Saved entries:

+++

(** The listings of [sqlite.rs], before they are sorted. *)
Definition list_memory_rows (limit : N) (s : House.t) : list MemoryFact.t :=
  limit_rows (bounded_limit limit 500 1000) (memory_rows s).
Definition list_memory_rows_by_prefix (prefix : string) (limit : N) (s : House.t)
    : list MemoryFact.t :=
  limit_rows (bounded_limit limit 500 1000) (List.filter (key_like prefix) (memory_rows s)).

Definition memory_fact_count (s : House.t) : N := N.of_nat (size (House.memory_facts s)).
Definition count_memory_facts_by_prefix (prefix : string) (s : House.t) : N :=
  N.of_nat (length (List.filter (key_like prefix) (memory_rows s))).

Section Prune.
Context `{rows : RowOrder}.

(** The facts to go: what the filters select, the oldest first, to the limit. *)
Definition prune_selects (prefix : option string) (updated_before_ns : option N)
    (fact : MemoryFact.t) : bool :=
  is_none_or (fun prefix => key_like prefix fact) prefix
  && is_none_or (fun cutoff => (as_i64 (MemoryFact.updated_at_ns fact) <? as_i64 cutoff)%Z)
       updated_before_ns.

Definition older_fact (x y : MemoryFact.t) : bool :=
  (as_i64 (MemoryFact.updated_at_ns x) <=? as_i64 (MemoryFact.updated_at_ns y))%Z.

Definition prune_memory_facts (prefix : option string) (updated_before_ns : option N) (limit : N)
    (s : House.t) : list string * House.t :=
  if negb (is_some prefix) && negb (is_some updated_before_ns) then ([], s)
  else
    let selected := List.filter (prune_selects prefix updated_before_ns) (memory_rows s) in
    let keys := MemoryFact.key <$> limit_rows limit (order_rows older_fact selected) in
    (keys, s <| House.memory_facts ::= fun facts => foldr delete facts keys |>).
End Prune.

(** ** Its bounds *)

Definition is_critical_exact_memory_key (key : string) : bool :=
  bool_decide (key = "balance.eth") || bool_decide (key = "balance.eth.last_checked_ns")
  || starts_with key "balance.eth." || starts_with key "wallet." || starts_with key "config.".

(** The first of the least recently written; among those written together the
    rows come in the order of their keys. *)
Definition eviction_candidate (s : House.t) : option string :=
  MemoryFact.key <$> head (sort_by_key MemoryFact.updated_at_ns
    (List.filter (fun stored => negb (is_critical_exact_memory_key (MemoryFact.key stored)))
       (list_memory_rows MAX_MEMORY_FACTS s))).

Definition set_memory_fact (fact : MemoryFact.t) (s : House.t) : result string House.t :=
  let is_new := negb (is_some (get_memory_fact (MemoryFact.key fact) s)) in
  if (MAX_MEMORY_FACTS <=? memory_fact_count s)%N && is_new then
    candidate_key ← ok_or (eviction_candidate s)
      "memory full: non-evictable capacity reached (all stored facts are critical)";
    Ok (upsert_memory_fact fact (delete_memory_fact candidate_key s))
  else Ok (upsert_memory_fact fact s).

(** [is_ok] of a deletion that cannot fail. *)
Definition remove_memory_fact (key : string) (s : House.t) : bool * House.t :=
  (true, delete_memory_fact key s).

Definition fact_key_le : relation MemoryFact.t := fun x y => key_le (MemoryFact.key x) (MemoryFact.key y).
#[export] Instance fact_key_le_dec : RelDecision fact_key_le := fun x y => key_le_dec _ _.

Definition sort_memory_facts (sort : MemoryFactSort.t) (facts : list MemoryFact.t)
    : list MemoryFact.t :=
  match sort with
  | MemoryFactSort.UpdatedAtDesc => rev (sort_by_key MemoryFact.updated_at_ns (rev facts))
  | MemoryFactSort.KeyAsc => merge_sort fact_key_le facts
  end.

Definition list_all_memory_facts_sorted (limit : N) (sort : MemoryFactSort.t) (s : House.t)
    : list MemoryFact.t :=
  limit_rows limit (sort_memory_facts sort (list_memory_rows (N.max limit MAX_MEMORY_FACTS) s)).
Definition list_all_memory_facts (limit : N) (s : House.t) : list MemoryFact.t :=
  list_all_memory_facts_sorted limit MemoryFactSort.UpdatedAtDesc s.
Definition list_memory_facts_by_prefix_sorted (prefix : string) (limit : N)
    (sort : MemoryFactSort.t) (s : House.t) : list MemoryFact.t :=
  limit_rows limit (sort_memory_facts sort
    (list_memory_rows_by_prefix prefix (N.max limit MAX_MEMORY_FACTS) s)).

Definition memory_fact_stats (s : House.t) : MemoryFactStats.t :=
  let fact_bytes f := (str_len (MemoryFact.key f) + str_len (MemoryFact.value f)
                       + str_len (MemoryFact.source_turn_id f) + 16)%N in
  MemoryFactStats.mk (memory_fact_count s)
    (foldr (fun f sum => (fact_bytes f + sum)%N) 0%N (list_memory_rows (max_uint 32) s))
    (count_memory_facts_by_prefix "config." s).

(** ** The tools *)

Module RecallArgs.
Record t := mk {
  prefix : option string;
  sort_by : MemoryFactSort.t;
  count_only : bool;
}.
End RecallArgs.

(** [serde_json::from_str::<RecallArgs>], its [sort_by] as the sort it stands
    for. *)
Class MemoryLibs := recall_args_from_str : string -> result string RecallArgs.t.

Definition normalize_memory_prefix (raw : string) : result string string :=
  let normalized := to_ascii_lowercase (trim raw) in
  err_if (bool_decide (MAX_MEMORY_KEY_BYTES < String.length normalized))
    ("prefix must be at most " +:+ pretty (N.of_nat MAX_MEMORY_KEY_BYTES) +:+ " bytes");;
  err_if (existsb is_control (chars normalized)) "prefix must not contain control characters";;
  Ok normalized.

Section Tools.
Context `{libs : StrategyLibs, memory_libs : MemoryLibs}.

Definition parse_remember_args (args_json : string) : result string (string * string) :=
  value ← map_err (fun error => "invalid remember args json: " +:+ error) (value_from_str args_json);
  key_raw ← ok_or (Value.get "key" value ≫= Value.as_str) "missing required field: key";
  value_raw ← ok_or (Value.get "value" value) "missing required field: value";
  value ← match value_raw with
          | Value.String text => Ok text
          | Value.Number _ | Value.Bool _ | Value.Null => Ok (value_text value_raw)
          | _ => Err "remember value must be a JSON scalar"
          end;
  err_if (bool_decide (MAX_MEMORY_VALUE_BYTES < String.length value))
    ("value must be at most " +:+ pretty (N.of_nat MAX_MEMORY_VALUE_BYTES) +:+ " bytes");;
  key ← normalize_memory_key key_raw;
  Ok (key, value).

Definition parse_recall_args (args_json : string) : result string RecallArgs.t :=
  let trimmed := trim args_json in
  args ← (if is_empty trimmed || eq_ignore_ascii_case trimmed "null"
          then Ok (RecallArgs.mk None MemoryFactSort.UpdatedAtDesc false)
          else map_err (fun error => "invalid recall args json: " +:+ error)
                 (recall_args_from_str trimmed));
  normalized_prefix ← normalize_memory_prefix (default "" (RecallArgs.prefix args));
  Ok (RecallArgs.mk (Some normalized_prefix) (RecallArgs.sort_by args) (RecallArgs.count_only args)).

Definition parse_forget_args (args_json : string) : result string string :=
  value ← map_err (fun error => "invalid forget args json: " +:+ error) (value_from_str args_json);
  key_raw ← ok_or (Value.get "key" value ≫= Value.as_str) "missing required field: key";
  normalize_memory_key key_raw.

(** What [remember] stores: a fact keeps the time it was first stored. *)
Definition remembered (key value turn_id : string) (s : House.t) : MemoryFact.t :=
  let now_ns := now (House.desk s) in
  MemoryFact.mk key value (default now_ns (MemoryFact.created_at_ns <$> get_memory_fact key s))
    now_ns turn_id.

Definition remember_fact_tool (args_json turn_id : string) : H string :=
  '(key, value) ← lift (parse_remember_args args_json);
  s ← get_state;
  s' ← lift (set_memory_fact (remembered key value turn_id s) s);
  put_state s';;
  mret ("stored: " +:+ key).

Definition recall_facts_tool (args_json : string) : H string :=
  args ← lift (parse_recall_args args_json);
  let prefix := default "" (RecallArgs.prefix args) in
  if RecallArgs.count_only args then
    count ← gets (count_memory_facts_by_prefix prefix);
    mret (value_text (Value.Object (list_to_map
      [("prefix", Value.String prefix); ("count", Value.Number (JsonNumber.PosInt count));
       ("count_only", Value.Bool true)])))
  else
    let sort := RecallArgs.sort_by args in
    facts ← gets (if is_empty prefix
                  then list_all_memory_facts_sorted MAX_MEMORY_RECALL_RESULTS sort
                  else list_memory_facts_by_prefix_sorted prefix MAX_MEMORY_RECALL_RESULTS sort);
    mret (if bool_decide (facts = []) then "no facts found"
          else join newline ((fun fact => MemoryFact.key fact +:+ "=" +:+ MemoryFact.value fact)
                             <$> facts)).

+++

:: Your task ::
Look through the entries above. Copy out every line holding the word "true".

:: Answer space ::
  (true, delete_memory_fact key s).
       ("count_only", Value.Bool true)])))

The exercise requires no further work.